A l’heure où de nombreux réfugiés syriens, irakiens, afghans… arrivent encore par l’Est de l’Europe et que les Etats membres s’étaient mis d’accord quant à leur répartition, certains font volte-face en choisissant de fermer leurs frontières. Faut-il alors les imiter et oublier Schengen pour maitriser le flux attendu ?
Jean-Louis Chavoillon
Président du Think tank l’A.P.Ré, militant Les Républicains
Face à une vague de migrants jamais connue en Europe, devant une Allemagne submergée, se pose aujourd’hui la question légitime du rétablissement des contrôles frontaliers au sein de l’Union. Cette question ne doit pas se confondre avec la fermeture utopique des frontières. Aucune frontière n’est totalement hermétique pas même celle de l’ex rideau de fer. En revanche, il est important de profiter de cette crise pour revisiter les règles qui détruisent l’espace Schengen en distinguant la totale liberté de circulation avec l’insuffisance de surveillance aux frontières. La faute politique de Schengen, c’est d’avoir supprimé les contrôles internes sans pour autant se donner les moyens de surveiller les frontières extérieures de l’Union. Frontex, en charge de cela, est dépassée pour mener à bien sa mission de contrôle et l’élargissement de l’Union Européenne vers l’Est, le voisinage avec des états sensibles comme la Turquie, la faiblesse étatique de pays tels que la Grèce, la désintégration de certains états du Moyen Orient a accentué le processus. Mais, ce serait un mensonge collectif de tout remettre en cause ; ce n’est pas le prétendu laxisme européen qui attire ces milliers de gens mais les atrocités dans leurs pays et le désir de trouver une vie meilleure. La libre circulation est une évidence et l’un des acquis européens les plus appréciés. L’exemple du programme Erasmus pour les étudiants en est une preuve concrète. Alors quelle Europe voulons-nous ? L’Europe du chacun pour soi ou celle de la mutualisation des moyens pour des contrôles plus efficients aux frontières, l’Europe de la dispute ou celle de la solidarité à l’échelle communautaire ? L’Europe inaudible ou celle unie face au totalitarisme religieux ? Alors oui, il est temps de dire que celui qui veut que l’Europe reste telle qu’elle est, ne veut pas qu’elle reste.
Pierre-Yves Schanen
Conseiller délégué PS au tourisme, loisirs et déplacements à la mairie de Ramonville, conseiller communautaire du Sicoval.
Il y a des frontières, des contrôles, des barbelés.

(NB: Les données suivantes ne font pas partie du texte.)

Lemma split_dotted_suffix (init : list string) (lastk suffix first : string)
  (pieces : list string) :
  forallb (fun k => negb (Str.mem "." k)) (init ++ [lastk]) = true ->
  Str.split "." suffix = first :: pieces ->
  exists body,
    dotted (init ++ [lastk]) ++ suffix = String "." body
    /\ Str.split "." body = (init ++ (lastk ++ first)%string :: pieces)%list.
Proof.
  intros Hfree Hsuffix. induction init as [ | k init IH ].
  - exists (lastk ++ suffix). split.
    + simpl. now rewrite append_empty_r.
    + simpl in Hfree. rewrite andb_true_r in Hfree.
      apply negb_true_iff in Hfree.
      now rewrite (split_glued "." lastk suffix Hfree), Hsuffix.
  - cbn [app forallb] in Hfree. apply andb_prop in Hfree.
    destruct Hfree as [ Hk Hrest ]. apply negb_true_iff in Hk.
    destruct (IH Hrest) as [ body [ Hbody Hsplit ] ].
    exists (k ++ String "." body). split.
    + cbn [app dotted].
      change (("." ++ k ++ dotted (init ++ [lastk])) ++ suffix)
        with (String "." ((k ++ dotted (init ++ [lastk])) ++ suffix)).
      now rewrite append_assoc, Hbody.
    + rewrite (split_before_separator "." k body Hk), Hsplit. reflexivity.
Qed.

Lemma walk_to_array (keys : list string) :
  forall d rest,
    well_formed d = true ->
    In (map Key keys ++ Star :: rest)%list (catalog d) ->
    forallb plain_key keys = true ->
    exists xs, index_chain d keys = Ok (VArr xs)
               /\ walk d keys = Ok (Next (VArr xs)).
Proof.
  induction keys as [ | key keys IH ]; intros d rest Hwf Hin Hplain.
  - destruct d as [ | | b | n | s | xs | kvs ]; try (now destruct Hin).
    + exists xs. split; reflexivity.
    + apply catalog_object_in in Hin.
      destruct Hin as [ k [ c [ t [ _ [ Ht _ ] ] ] ] ]. discriminate Ht.
  - destruct d as [ | | b | n | s | xs | kvs ]; try (now destruct Hin).
    + apply catalog_array_in in Hin. destruct Hin as [ t Ht ]. discriminate Ht.
    + apply catalog_object_in in Hin.
      destruct Hin as [ k [ child [ t [ Hkv [ Hsegs Ht ] ] ] ] ].
      simpl in Hsegs. inversion Hsegs; subst k t. clear Hsegs.
      destruct (well_formed_object _ _ _ Hwf Hkv) as [ Hdistinct Hchild ].
      cbn [forallb] in Hplain. apply andb_prop in Hplain.
      destruct Hplain as [ Hkey Hrest ].
      apply plain_key_parts in Hkey. destruct Hkey as [ _ [ _ Hopen ] ].
      cbn [index_chain walk]. rewrite (step_object_plain _ _ Hopen).
      unfold Js.get_prop. cbn [Js.nullish Js.is_null bind].
      rewrite (read_own _ _ (has_own_in _ _ _ Hkv)).
      rewrite (own_of_distinct _ _ _ Hdistinct Hkv).
      destruct Ht as [ Hnil | Hdeeper ].
      * destruct keys; discriminate Hnil.
      * apply (IH child rest Hchild Hdeeper Hrest).
Qed.

Lemma plain_step_to_array (current : jsval) (key : string) (xs : list value) :
  plain_key key = true ->
  step current key = Ok (Next (VArr xs)) ->
  Js.nullish current = false /\ descend_key current key = Ok (VArr xs).
Proof.
  intros Hplain Hstep. apply plain_key_parts in Hplain.
  destruct Hplain as [ Hnonempty [ _ Hopen ] ].
  unfold step in Hstep. rewrite (arrayMatch_plain key Hopen) in Hstep.
  destruct (Js.nullish current); [ discriminate Hstep | ].
  split; [ reflexivity | ].
  unfold descend_key. rewrite Hnonempty. cbn [andb].
  destruct (is_object current) eqn:Hobject.
  - destruct (Js.get_prop current key) as [ child | e ]; simpl in Hstep;
      [ | discriminate Hstep ].
    now inversion Hstep.
  - inversion Hstep; subst current. discriminate Hobject.
Qed.

(** X18: a catalogue path that descends through plain keys, the last one
    made of word characters, to its first wildcard, and continues with
    nothing or with a keyed descent, resolves to the whole sequence found at
    those keys: the segments after the wildcard are not followed. *)
Theorem catalog_wildcard_path_resolves_to_array (d : value)
  (keys : list string) (rest : list segment) :
  well_formed d = true ->
  In (map Key keys ++ Star :: rest)%list (catalog d) ->
  forallb plain_key keys = true ->
  Str.all Str.is_word (last keys "") = true ->
  key_or_end rest = true ->
  exists xs,
    index_chain d keys = Ok (VArr xs)
    /\ extractValue d (render "$" (map Key keys ++ Star :: rest)) Json
       = Ok (VArr xs).
Proof.
  intros Hwf Hin Hplain Hword Hrest.
  destruct (walk_to_array keys d rest Hwf Hin Hplain) as [ xs [ Hindex Hwalk ] ].
  exists xs. split; [ exact Hindex | ].
  assert (Htruthy : Js.truthy d = true)
    by (destruct d; try reflexivity; destruct Hin).
  destruct (split_after_wildcard rest Hrest) as [ pieces Hpieces ].
  unfold extractValue. rewrite Htruthy. cbn [negb].
  rewrite render_app, render_keys, render_cons, render_from.
  change (render_segment Star) with "[*]".
  rewrite !append_assoc.
  destruct keys as [ | key0 keys0 ] using rev_ind.
  - unfold path_parts.
    change (strip_root ("$" ++ dotted [] ++ "[*]" ++ render "" rest))
      with ("[*]" ++ render "" rest).
    rewrite Hpieces. cbn [filter Str.nonempty walk].
    simpl in Hwalk. inversion Hwalk; subst d. reflexivity.
  - clear IHkeys0. rename key0 into lastk, keys0 into init.
    rewrite last_last in Hword.
    assert (Hfree : forallb (fun k => negb (Str.mem "." k)) (init ++ [lastk])
                    = true).
    { revert Hplain. apply forallb_weaken. intros k Hk.
      apply plain_key_parts in Hk. apply negb_true_iff. tauto. }
    destruct (split_dotted_suffix init lastk ("[*]" ++ render "" rest)
                "[*]" pieces Hfree Hpieces) as [ body [ Hbody Hsplit ] ].
    unfold path_parts. rewrite Hbody.
    change (strip_root ("$" ++ String "." body)) with body.
    rewrite Hsplit, filter_app.
    rewrite forallb_app in Hplain. apply andb_prop in Hplain.
    destruct Hplain as [ Hinit Hlast ].
    cbn [forallb] in Hlast. rewrite andb_true_r in Hlast.
    rewrite (filter_all Str.nonempty init)
      by (revert Hinit; apply forallb_weaken; intros k Hk;
          now apply plain_key_parts in Hk).
    assert (Hpart : Str.nonempty (lastk ++ "[*]") = true)
      by (destruct lastk; reflexivity).
    cbn [filter]. rewrite Hpart.
    rewrite walk_app in Hwalk. rewrite walk_app.
    destruct (walk d init) as [ [ current | v ] | e ]; try discriminate Hwalk.
    cbn [walk] in Hwalk.
    destruct (step current lastk) as [ [ reached | v ] | e ] eqn:Hstep;
      try discriminate Hwalk.
    inversion Hwalk; subst reached.
    destruct (plain_step_to_array current lastk xs Hlast Hstep)
      as [ Hcurrent Hreached ].
    cbn [walk]. unfold step.
    rewrite Hcurrent, (arrayMatch_wildcard lastk Hword), Hreached.
    reflexivity.
Qed.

Autour de l’Europe se rétablissent des murs, en Bulgarie ou autour de Ceuta. Orban autorise sa police à tirer. La question n’est pas « faut-il des frontières ?», car il en faut et il y en a, mais elles ne règlent rien. Fermer, ce n’est pas comme en Allemagne, ponctuellement contrôler un flux inhabituel. Ce que revendique le FN, c’est d’enfermer le « territoire national ». Il est aussi illusoire d’imaginer l’absence de contrôle, qu’il est vain de se barricader. Un oncle douanier me contait ce cousin passant chaque jour à vélo la frontière avec un énorme sac. Et chaque jour, le douanier faisait ouvrir le sac. Au jour de sa retraite, il veut savoir « quelle était ta combine pour frauder ma douane ? » « Je faisais un trafic de vélo ». Payer un corps de douane pour tenir 5 000 km, c’est onéreux et illusoire. Les attentats récents n’ont pas été liés à des passages de frontières. Et on ne retrouverait pas plus de souveraineté nationale : les questions des réfugiés ou de la guerre sont internationales par nature. On ne les réglera qu’ensemble. A Calais, c’est parce qu’il y a une frontière fermée qu’on plonge une des villes les plus pauvres dans un désarroi quotidien. La question des migrations est, avant tout, économique. Celle des peurs est surtout culturelle et stratégique. Rien de cela ne serait effacé par la fermeture des frontières aux résidents Schengen. Craindre son voisin au moment où on a besoin de lui ne rassure pas. D’ailleurs, les frontières sont les cicatrices de rapports de force du passé. Revenir en arrière serait rouvrir ces plaies. En Europe, on est passé des tranchées à la même citoyenneté, de la retirada au même parlement. Au bout de ce processus, on a pu cesser de se voir comme tout à fait étranger. Mon père a grandi à Schengen, ce village luxembourgeois. Il l’a vu sous les bombes. C’est aujourd’hui un symbole de paix. Ce qui doit être fait, pour cette génération, c’est construire le même processus avec toute la Méditerranée. Elever des ponts, ne pas abaisser les barrières.